La trampa mortal del machismo

Miguel Lorente Acosta

¿Se imaginan que en un determinado delito violento el 30% de los homicidios se produjera tras haber denunciado la violencia que podía llegar a ocasionarlo? ¿Qué pensaríamos de un sistema sanitario si el 30% de las muertes por infarto ocurriera después de acudir a urgencias, y de que algunos de los medios para diagnosticarlo no se hubieran utilizado?

Bien, pues eso que nos parece una barbaridad es lo que sucede cada año en violencia de género sin que la percepción social, institucional y política refleje la gravedad de la situación ante la insuficiencia de la respuesta. Es más, no sólo falta una reacción crítica ante estos hechos, sino que una parte de la sociedad y del Parlamento cuestiona la propia realidad de la violencia de género.
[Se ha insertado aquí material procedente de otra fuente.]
(* ===== verification/GoTime.v ===== *)
(** What the program uses of Go's [time] package: the saturating difference of
    two instants and the RFC 3339 text with nanoseconds that every timestamp
    column and audit entry holds.  An instant is the number of nanoseconds since
    Go's zero time, 1 January of year 1, UTC. *)
From S2P Require Import Prelude GoString.

Definition time := Z.

Definition IsZero (t : time) : bool := t =? 0.

(** [now.Sub(t)]: a [time.Duration], which saturates. *)
Definition Sub (now t : time) : Z := Z.max int64_min (Z.min int64_max (now - t)).

Definition nanosecond : Z := 1.
Definition second : Z := 1000000000.
Definition minute : Z := 60 * second.

(** [time.Unix(0, 0)]. *)
Definition unix_epoch : time := 62135596800 * second.

(** [time.Unix(sec, 0)]. *)
Definition Unix (sec : Z) : time := unix_epoch + sec * second.

(** The [n] last decimal digits of [z], most significant first. *)
Fixpoint digits (n : nat) (z : Z) : list ascii :=
  match n with
  | O => []
  | S n' => digits n' (z / 10) ++ [ascii_of_N (Z.to_N (48 + z mod 10))]
  end.

Fixpoint trim_zeros (l : list ascii) : list ascii :=
  match l with
  | [] => []
  | c :: l' => match trim_zeros l' with
               | [] => if bool_decide (c = "0"%char) then [] else [c]
               | t => c :: t
               end
  end.

(** Year, month and day of a day number, counted from 1 January of year 1
    (proleptic Gregorian calendar, years that begin in March). *)
Definition civil (day : Z) : Z * Z * Z :=
  let z := day + 306 in
  let era := z / 146097 in
  let doe := z mod 146097 in
  let yoe := (doe - doe / 1460 + doe / 36524 - doe / 146096) / 365 in
  let doy := doe - (365 * yoe + yoe / 4 - yoe / 100) in
  let mp := (5 * doy + 2) / 153 in
  let d := doy - (153 * mp + 2) / 5 + 1 in
  let m := if mp <? 10 then mp + 3 else mp - 9 in
  (yoe + era * 400 + (if m <=? 2 then 1 else 0), m, d).

Definition FormatRFC3339Nano (t : time) : string :=
  let secs := t / second in
  let '(y, m, d) := civil (secs / 86400) in
  let s := secs mod 86400 in
  let fraction := match trim_zeros (digits 9 (t mod second)) with
                  | [] => []
                  | l => "."%char :: l
                  end in
  of_bytes (digits 4 y ++ ["-"%char] ++ digits 2 m ++ ["-"%char] ++ digits 2 d ++ ["T"%char]
            ++ digits 2 (s / 3600) ++ [":"%char] ++ digits 2 (s / 60 mod 60) ++ [":"%char]
            ++ digits 2 (s mod 60) ++ fraction ++ ["Z"%char]).

(** [Time.UTC().String()]. *)
Definition time_String (t : time) : string :=
  let text := FormatRFC3339Nano t in
  String.substring 0 10 text +:+ " " +:+ String.substring 11 (String.length text - 12) text +:+ " +0000 UTC".

Example format_zero : FormatRFC3339Nano 0 = "0001-01-01T00:00:00Z"%string.
Proof. reflexivity. Qed.
Example format_epoch : FormatRFC3339Nano unix_epoch = "1970-01-01T00:00:00Z"%string.
Proof. reflexivity. Qed.
Example format_leap_day :
  FormatRFC3339Nano (Unix 1709210096 + 120300000) = "2024-02-29T12:34:56.1203Z"%string.
Proof. vm_compute. reflexivity. Qed.
Example time_String_example : time_String (Unix 1709210096 + 120300000) = "2024-02-29 12:34:56.1203 +0000 UTC"%string.
Proof. vm_compute. reflexivity. Qed.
El machismo es una trampa mortal para las  mujeres, una trampa en el origen que las lleva a entender que la violencia que sufren por parte de los hombres forma parte de las relaciones de pareja, hasta el punto de llegar a decir lo de “mi marido me pega lo normal”, o que el 44% de las mujeres que no denuncian no lo hagan porque la violencia que sufren “no es lo suficientemente grave”, como recoge la Macroencuesta del CIS de 2015. Pero también es una trampa en la respuesta.

La trascendencia del problema es que dicha trampa no está en la excepcionalidad, sino en la normalidad, en esa referencia cultural androcéntrica que llega a justificar la violencia de género como un problema de determinados hombres (hombres con problemas con el alcohol, las drogas, los trastornos mentales…) y de determinadas mujeres  (las encuadradas dentro del grupo de las “malas mujeres” o “malas madres” a partir de los mitos sobre su perversidad y maldad). Esta “justificación cultural” es la que hace que a pesar del dramático y objetivo resultado de los más de 60 homicidios de mujeres de media que se producen cada año, sólo el 1-3% de la población considere que se trata de un problema grave, tal y como aparece en los Barómetros del CIS.
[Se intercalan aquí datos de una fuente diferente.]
Lemma pretty_N_literal (p : positive) : exists c D,
  to_bytes (pretty (Npos p)) = c :: D /\ is_digit c = true /\ Ascii.eqb c "0" = false
  /\ forallb is_digit D = true /\ digits_value 0 (c :: D) = Some (Zpos p).
Proof.
  destruct (pretty_N_go_digits (Npos p) "") as (D & Hb & HD & (c & D' & -> & Hc) & Hv); [done|].
  exists c, D'. cbn [forallb] in HD. apply andb_prop in HD as [Hd HD].
  split; [change (pretty (Npos p)) with (pretty_N_go (Npos p) ""); rewrite Hb; apply app_nil_r|].
  repeat split; try done. specialize (Hv []). by rewrite app_nil_r in Hv.
Qed.

Lemma to_bytes_cons c s : to_bytes (String c s) = c :: to_bytes s.
Proof. done. Qed.

Lemma digit_facts c : is_digit c = true -> Ascii.eqb c "0" = false ->
  first_number c = Some State1 /\ Ascii.eqb c "-" = false /\ Ascii.eqb c "+" = false.
Proof. destruct c as [[] [] [] [] [] [] [] []]; by vm_compute. Qed.

Lemma number_literal_pretty (z : Z) : number_literal (pretty z) = true.
Proof.
  destruct z as [|p|p]; [done|..]; destruct (pretty_N_literal p) as (c & D & Hb & Hc & H0 & HD & _).
  - unfold number_literal. change (pretty (Zpos p)) with (pretty (Npos p)). rewrite Hb.
    destruct (digit_facts c Hc H0) as (-> & _). cbn [mbind option_bind].
    by rewrite number_run_digits.
  - unfold number_literal. change (pretty (Zneg p)) with (String "-" (pretty (Npos p))).
    rewrite to_bytes_cons, Hb. cbn. rewrite H0, Hc. cbn. by rewrite number_run_digits.
Qed.

Lemma ParseUint_pretty (p : positive) bits : Zpos p < 2 ^ bits ->
  ParseUint (pretty (Npos p)) bits = Some (Zpos p).
Proof.
  intros Hb. destruct (pretty_N_literal p) as (c & D & Hp & _ & _ & _ & Hv).
  unfold ParseUint. destruct (pretty (Npos p)) as [|c' s]; [done|].
  rewrite Hp, Hv. cbn [mbind option_bind]. destruct (Z.ltb_spec (Zpos p) (2 ^ bits)); [done|lia].
Qed.

Lemma ParseInt_pretty z : int64 z -> ParseInt (pretty z) = Some z.
Proof.
  width. intros Hz. destruct z as [|p|p]; [done|..];
    pose proof (ParseUint_pretty p 64 ltac:(lia)) as Hu;
    destruct (pretty_N_literal p) as (c & D & Hp & Hc & H0 & _ & _).
  - change (pretty (Zpos p)) with (pretty (Npos p)) in *. unfold ParseInt.
    destruct (pretty (Npos p)) as [|c' s]; [done|]. rewrite to_bytes_cons in Hp.
    injection Hp as -> Hp. destruct (digit_facts c Hc H0) as (_ & -> & ->). cbn [orb].
    rewrite Hu. cbn [mbind option_bind]. destruct (Z.ltb_spec (Zpos p) (2 ^ 63)); [done|lia].
  - change (pretty (Zneg p)) with (String "-" (pretty (Npos p))) in *. unfold ParseInt.
    cbn -[ParseUint]. rewrite Hu. cbn [mbind option_bind].
    destruct (Z.leb_spec (Zpos p) (2 ^ 63)); [done|lia].
Qed.

Lemma ParseUint_pretty_Z z bits : 0 <= z < 2 ^ bits -> ParseUint (pretty z) bits = Some z.
Proof.
  intros Hz. destruct z as [|p|p]; [|change (pretty (Zpos p)) with (pretty (Npos p)); apply ParseUint_pretty; lia|lia].
  change (ParseUint (pretty 0) bits) with (if 0 <? 2 ^ bits then Some 0 else None).
  destruct (Z.ltb_spec 0 (2 ^ bits)); [done|lia].
Qed.

(** * Decoding into Go types *)

(** Decoding writes over the value that is there: [null] leaves it, and a key
    that comes twice is decoded twice.  A type mismatch is an error. *)
Section decoding.
Context {A : Type}.

Definition into_int (parse : string -> option Z) (j : json) (old : Z) : option Z :=
  match j with JNumber literal => parse literal | JNull => Some old | _ => None end.

(** A pointer: [null] makes it nil, anything else is decoded into the value it
    points to. *)
Definition into_ptr (into : json -> A -> option A) (zero : A) (j : json) (old : option A) : option (option A) :=
  match j with
  | JNull => Some None
  | _ => v ← into j (default zero old); Some (Some v)
  end.

Fixpoint into_elements (into : json -> A -> option A) (zero : A) (l : list json) (old : list A) : option (list A) :=
  match l with
  | [] => Some []
  | j :: l' => v ← into j (default zero (head old));
               rest ← into_elements into zero l' (tail old); Some (v :: rest)
  end.

(** A slice keeps the elements it had where the new ones are decoded. *)
Definition into_slice (into : json -> A -> option A) (zero : A) (j : json) (old : list A) : option (list A) :=
  match j with
  | JNull => Some []
  | JArray l => into_elements into zero l old
  | _ => None
  end.

(** One field of a struct: the members whose key is its name, in any case. *)
Definition decode_field (name : string) (into : json -> A -> option A) (old : A)
    (ms : list (string * json)) : option A :=
  foldl (fun acc m => a ← acc; if EqualFold m.1 name then into m.2 a else Some a) (Some old) ms.
End decoding.

Definition into_string (j : json) (old : string) : option string :=
  match j with JString s => Some s | JNull => Some old | _ => None end.
Definition into_bool (j : json) (old : bool) : option bool :=
  match j with JBool b => Some b | JNull => Some old | _ => None end.
Definition into_int64 : json -> Z -> option Z := into_int ParseInt.
Definition into_uint64 : json -> Z -> option Z := into_int (fun s => ParseUint s 64).
Definition into_uint32 : json -> Z -> option Z := into_int (fun s => ParseUint s 32).

(** The members a struct is decoded from. *)
Definition struct_members (j : json) : option (list (string * json)) :=
  match j with JObject ms => Some ms | JNull => Some [] | _ => None end.

(** [DisallowUnknownFields]. *)
Definition known_fields (names : list string) (ms : list (string * json)) : bool :=
  forallb (fun m => existsb (fun name => EqualFold m.1 name) names) ms.

(** [json.Unmarshal] into a variable that holds [zero]. *)
Definition Unmarshal {A} (into : json -> A -> option A) (zero : A) (s : string) : option A :=
  j ← parse s; into j zero.

(** The members a struct is decoded from; [strict] refuses the others. *)
Definition fields_of (strict : bool) (names : list string) (j : json) : option (list (string * json)) :=
  ms ← struct_members j; if strict && negb (known_fields names ms) then None else Some ms.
La respuesta profesional reproduce el significado que para esa sociedad tiene la violencia de género, puesto que quienes responden forman parte de la misma construcción que tiende a minimizar, justificar, contextualizar, invisibilizar… la violencia contra las mujeres, y a verla como episodios pasajeros que forman parte de “conflictos de pareja” en los que las propias víctimas tienen una parte de responsabilidad. De lo contrario no tendríamos unos resultados que reflejan la distancia de la sociedad a un problema tan grave, amplio y cercano, y la pasividad institucional ante esta situación.

Tal y como muestran los datos presentados por la Fiscal General del Estado, Mª José Segarra, los homicidios de mujeres que previamente habían denunciado la violencia que sufrían por sus parejas o ex parejas se han producido en un contexto que refleja el “modo machista” de entender la violencia de género, de lo contrario no se archivarían las denuncias por la dispensa para declarar contra el agresor aplicando el artículo 416 de la LECrim, un artículo del siglo XIX cuando ni en las novelas de ciencia ficción aparecía la violencia de género, o bien por  archivo o absoluciones debido a “falta de pruebas”, a la existencia de un “riesgo bajo”, a “declaraciones contradictorias”…  en unas circunstancias que reflejan la infrautilización de los recursos y la duda sobre la realidad de la violencia.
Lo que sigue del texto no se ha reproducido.